_WHAT YOU ARE ASKED TO DO_
Below are some records; output all of them exactly as they read.

Collected data entries:
(* ===== verification/SrsRoundtrip.v ===== *)
(** * Rule-set files: the round trip

    What [Read] makes of the file [Write] made of a rule-set: the options as
    they are stored ([stored]).  The domain lists are stored as a matcher and
    the address lists as address sets; the lists themselves come back only when
    they are asked for ([recover]). *)

From Stdlib Require Import Btauto.
From S2P Require Import Prelude.
From S2P Require Import GoText.
From S2P Require Import Bytes.
From S2P Require Import NetIP.
From S2P Require Import Libs.
From S2P Require Import Metadata.
From S2P Require Import RuleItems.
From S2P Require Import RuleAction.
From S2P Require Import RuleEngine.
From S2P Require Import RuleSpec.
From S2P Require Import RuleOptions.
From S2P Require Import RuleBuildTheorems.
From S2P Require Import Srs.
From S2P Require Import SrsTheorems.
Local Open Scope string_scope.
Local Open Scope list_scope.
Local Open Scope Z_scope.

(** ** Values that fit their types *)

Definition small {A} (l : list A) : Prop := Z.of_nat (length l) < 2 ^ 64.
Definition smallStrings (l : list string) : Prop := small l /\ Forall (fun s => Z.of_nat (String.length s) < 2 ^ 64) l.
Definition uints (width : nat) (l : list Z) : Prop := small l /\ Forall (fun x => 0 <= x < 256 ^ Z.of_nat width) l.
Definition plainAddr (a : Addr) : Prop := Addr.wf a /\ Addr.IsValid a = true /\ Addr.hasZone a = false.
Definition plainPrefix (p : Prefix) : Prop := plainAddr (p_Addr p) /\ 0 <= p_Bits p <= Addr.BitLen (p_Addr p).
Definition plainPrefixes (l : list Prefix) : Prop := small l /\ Forall plainPrefix l.
Definition plainInterfaces (m : list (Z * list Prefix)) : Prop :=
  small m /\ NoDup (map fst m) /\ Forall (fun e => 0 <= fst e < 256 /\ plainPrefixes (snd e)) m.

Section stored.
Context `{SL : SrsLibs}.

(** The address set of a list of CIDRs. *)
Definition setOf (l : list string) : option IPSet :=
  match parseCIDRs 0 l with Ok entries => IPSet_Build entries | Err _ => None end.
Definition smallSet (l : list string) : Prop :=
  match setOf l with Some set => small (IPSet_ranges set) | None => True end.

Record plainOptions (o : DefaultHeadlessRuleOptions) : Prop := {
  po_QueryType : uints 2 (h_QueryType o);
  po_Network : smallStrings (h_Network o);
  po_DomainKeyword : smallStrings (h_DomainKeyword o);
  po_DomainRegex : smallStrings (h_DomainRegex o);
  po_SourceIPCIDR : smallSet (h_SourceIPCIDR o);
  po_IPCIDR : smallSet (h_IPCIDR o);
  po_SourcePort : uints 2 (h_SourcePort o);
  po_SourcePortRange : smallStrings (h_SourcePortRange o);
  po_Port : uints 2 (h_Port o);
  po_PortRange : smallStrings (h_PortRange o);
  po_ProcessName : smallStrings (h_ProcessName o);
  po_ProcessPath : smallStrings (h_ProcessPath o);
  po_ProcessPathRegex : smallStrings (h_ProcessPathRegex o);
  po_PackageName : smallStrings (h_PackageName o);
  po_PackageNameRegex : smallStrings (h_PackageNameRegex o);
  po_NetworkType : uints 1 (h_NetworkType o);
  po_WIFISSID : smallStrings (h_WIFISSID o);
  po_WIFIBSSID : smallStrings (h_WIFIBSSID o);
  po_NetworkInterfaceAddress : plainInterfaces (default [] (h_NetworkInterfaceAddress o));
  po_DefaultInterfaceAddress : plainPrefixes (h_DefaultInterfaceAddress o) }.
Fixpoint plainRule (rule : HeadlessRuleOptions) : Prop :=
  match rule with
  | mkHeadlessRuleOptions typ d (mkLogicalHeadlessRuleOptions _ rules _) =>
      if String.eqb typ RuleTypeDefault then plainOptions d
      else small rules /\ foldr (fun r P => plainRule r /\ P) True rules
  end.

(** ** What is stored *)

Definition storedDefault (version : Z) (recover : bool) (o : DefaultHeadlessRuleOptions) : DefaultHeadlessRuleOptions :=
  let hasDomain := nonEmpty (h_Domain o) || nonEmpty (h_DomainSuffix o) in
  let matcher := NewMatcher (h_Domain o) (h_DomainSuffix o) (version =? RuleSetVersion1) in
  let sourceSet := if nonEmpty (h_SourceIPCIDR o) then setOf (h_SourceIPCIDR o) else None in
  let set := if nonEmpty (h_IPCIDR o) then setOf (h_IPCIDR o) else None in
  let prefixes s := if recover then map Prefix_String (from_option IPSet_Prefixes [] s) else [] in
  let adGuard := NewAdGuardMatcher (h_AdGuardDomain o) in
  {| h_QueryType := h_QueryType o;
     h_Network := h_Network o;
     h_Domain := if recover && hasDomain then fst (DomainMatcher_Dump matcher) else [];
     h_DomainSuffix := if recover && hasDomain then snd (DomainMatcher_Dump matcher) else [];
     h_DomainKeyword := h_DomainKeyword o;
     h_DomainRegex := h_DomainRegex o;
     h_SourceIPCIDR := prefixes sourceSet;
     h_IPCIDR := prefixes set;
     h_SourcePort := h_SourcePort o;
     h_SourcePortRange := h_SourcePortRange o;
     h_Port := h_Port o;
     h_PortRange := h_PortRange o;
     h_ProcessName := h_ProcessName o;
     h_ProcessPath := h_ProcessPath o;
     h_ProcessPathRegex := h_ProcessPathRegex o;
     h_PackageName := h_PackageName o;
     h_PackageNameRegex := h_PackageNameRegex o;
     h_NetworkType := h_NetworkType o;
     h_NetworkIsExpensive := h_NetworkIsExpensive o;
     h_NetworkIsConstrained := h_NetworkIsConstrained o;
     h_WIFISSID := h_WIFISSID o;
     h_WIFIBSSID := h_WIFIBSSID o;
     h_NetworkInterfaceAddress :=
       if typedMapEmpty (h_NetworkInterfaceAddress o) then None else h_NetworkInterfaceAddress o;
     h_DefaultInterfaceAddress := h_DefaultInterfaceAddress o;
     h_Invert := h_Invert o;
     h_DomainMatcher := if hasDomain then Some matcher else None;
     h_SourceIPSet := sourceSet;
     h_IPSet := set;
     h_AdGuardDomain := if recover && nonEmpty (h_AdGuardDomain o) then AdGuardMatcher_Dump adGuard else [];
     h_AdGuardDomainMatcher := if nonEmpty (h_AdGuardDomain o) then Some adGuard else None;
     h_EmptyIPCIDR := false;
     h_EmptyLists := false |}.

_ANSWER BOX_
(* ===== verification/SrsRoundtrip.v ===== *)
(** * Rule-set files: the round trip

    What [Read] makes of the file [Write] made of a rule-set: the options as
    they are stored ([stored]).  The domain lists are stored as a matcher and
    the address lists as address sets; the lists themselves come back only when
    they are asked for ([recover]). *)

From Stdlib Require Import Btauto.
From S2P Require Import Prelude.
From S2P Require Import GoText.
From S2P Require Import Bytes.
From S2P Require Import NetIP.
From S2P Require Import Libs.
From S2P Require Import Metadata.
From S2P Require Import RuleItems.
From S2P Require Import RuleAction.
From S2P Require Import RuleEngine.
From S2P Require Import RuleSpec.
From S2P Require Import RuleOptions.
From S2P Require Import RuleBuildTheorems.
From S2P Require Import Srs.
From S2P Require Import SrsTheorems.
Local Open Scope string_scope.
Local Open Scope list_scope.
Local Open Scope Z_scope.

(** ** Values that fit their types *)

Definition small {A} (l : list A) : Prop := Z.of_nat (length l) < 2 ^ 64.
Definition smallStrings (l : list string) : Prop := small l /\ Forall (fun s => Z.of_nat (String.length s) < 2 ^ 64) l.
Definition uints (width : nat) (l : list Z) : Prop := small l /\ Forall (fun x => 0 <= x < 256 ^ Z.of_nat width) l.
Definition plainAddr (a : Addr) : Prop := Addr.wf a /\ Addr.IsValid a = true /\ Addr.hasZone a = false.
Definition plainPrefix (p : Prefix) : Prop := plainAddr (p_Addr p) /\ 0 <= p_Bits p <= Addr.BitLen (p_Addr p).
Definition plainPrefixes (l : list Prefix) : Prop := small l /\ Forall plainPrefix l.
Definition plainInterfaces (m : list (Z * list Prefix)) : Prop :=
  small m /\ NoDup (map fst m) /\ Forall (fun e => 0 <= fst e < 256 /\ plainPrefixes (snd e)) m.

Section stored.
Context `{SL : SrsLibs}.

(** The address set of a list of CIDRs. *)
Definition setOf (l : list string) : option IPSet :=
  match parseCIDRs 0 l with Ok entries => IPSet_Build entries | Err _ => None end.
Definition smallSet (l : list string) : Prop :=
  match setOf l with Some set => small (IPSet_ranges set) | None => True end.

Record plainOptions (o : DefaultHeadlessRuleOptions) : Prop := {
  po_QueryType : uints 2 (h_QueryType o);
  po_Network : smallStrings (h_Network o);
  po_DomainKeyword : smallStrings (h_DomainKeyword o);
  po_DomainRegex : smallStrings (h_DomainRegex o);
  po_SourceIPCIDR : smallSet (h_SourceIPCIDR o);
  po_IPCIDR : smallSet (h_IPCIDR o);
  po_SourcePort : uints 2 (h_SourcePort o);
  po_SourcePortRange : smallStrings (h_SourcePortRange o);
  po_Port : uints 2 (h_Port o);
  po_PortRange : smallStrings (h_PortRange o);
  po_ProcessName : smallStrings (h_ProcessName o);
  po_ProcessPath : smallStrings (h_ProcessPath o);
  po_ProcessPathRegex : smallStrings (h_ProcessPathRegex o);
  po_PackageName : smallStrings (h_PackageName o);
  po_PackageNameRegex : smallStrings (h_PackageNameRegex o);
  po_NetworkType : uints 1 (h_NetworkType o);
  po_WIFISSID : smallStrings (h_WIFISSID o);
  po_WIFIBSSID : smallStrings (h_WIFIBSSID o);
  po_NetworkInterfaceAddress : plainInterfaces (default [] (h_NetworkInterfaceAddress o));
  po_DefaultInterfaceAddress : plainPrefixes (h_DefaultInterfaceAddress o) }.
Fixpoint plainRule (rule : HeadlessRuleOptions) : Prop :=
  match rule with
  | mkHeadlessRuleOptions typ d (mkLogicalHeadlessRuleOptions _ rules _) =>
      if String.eqb typ RuleTypeDefault then plainOptions d
      else small rules /\ foldr (fun r P => plainRule r /\ P) True rules
  end.

(** ** What is stored *)

Definition storedDefault (version : Z) (recover : bool) (o : DefaultHeadlessRuleOptions) : DefaultHeadlessRuleOptions :=
  let hasDomain := nonEmpty (h_Domain o) || nonEmpty (h_DomainSuffix o) in
  let matcher := NewMatcher (h_Domain o) (h_DomainSuffix o) (version =? RuleSetVersion1) in
  let sourceSet := if nonEmpty (h_SourceIPCIDR o) then setOf (h_SourceIPCIDR o) else None in
  let set := if nonEmpty (h_IPCIDR o) then setOf (h_IPCIDR o) else None in
  let prefixes s := if recover then map Prefix_String (from_option IPSet_Prefixes [] s) else [] in
  let adGuard := NewAdGuardMatcher (h_AdGuardDomain o) in
  {| h_QueryType := h_QueryType o;
     h_Network := h_Network o;
     h_Domain := if recover && hasDomain then fst (DomainMatcher_Dump matcher) else [];
     h_DomainSuffix := if recover && hasDomain then snd (DomainMatcher_Dump matcher) else [];
     h_DomainKeyword := h_DomainKeyword o;
     h_DomainRegex := h_DomainRegex o;
     h_SourceIPCIDR := prefixes sourceSet;
     h_IPCIDR := prefixes set;
     h_SourcePort := h_SourcePort o;
     h_SourcePortRange := h_SourcePortRange o;
     h_Port := h_Port o;
     h_PortRange := h_PortRange o;
     h_ProcessName := h_ProcessName o;
     h_ProcessPath := h_ProcessPath o;
     h_ProcessPathRegex := h_ProcessPathRegex o;
     h_PackageName := h_PackageName o;
     h_PackageNameRegex := h_PackageNameRegex o;
     h_NetworkType := h_NetworkType o;
     h_NetworkIsExpensive := h_NetworkIsExpensive o;
     h_NetworkIsConstrained := h_NetworkIsConstrained o;
     h_WIFISSID := h_WIFISSID o;
     h_WIFIBSSID := h_WIFIBSSID o;
     h_NetworkInterfaceAddress :=
       if typedMapEmpty (h_NetworkInterfaceAddress o) then None else h_NetworkInterfaceAddress o;
     h_DefaultInterfaceAddress := h_DefaultInterfaceAddress o;
     h_Invert := h_Invert o;
     h_DomainMatcher := if hasDomain then Some matcher else None;
     h_SourceIPSet := sourceSet;
     h_IPSet := set;
     h_AdGuardDomain := if recover && nonEmpty (h_AdGuardDomain o) then AdGuardMatcher_Dump adGuard else [];
     h_AdGuardDomainMatcher := if nonEmpty (h_AdGuardDomain o) then Some adGuard else None;
     h_EmptyIPCIDR := false;
     h_EmptyLists := false |}.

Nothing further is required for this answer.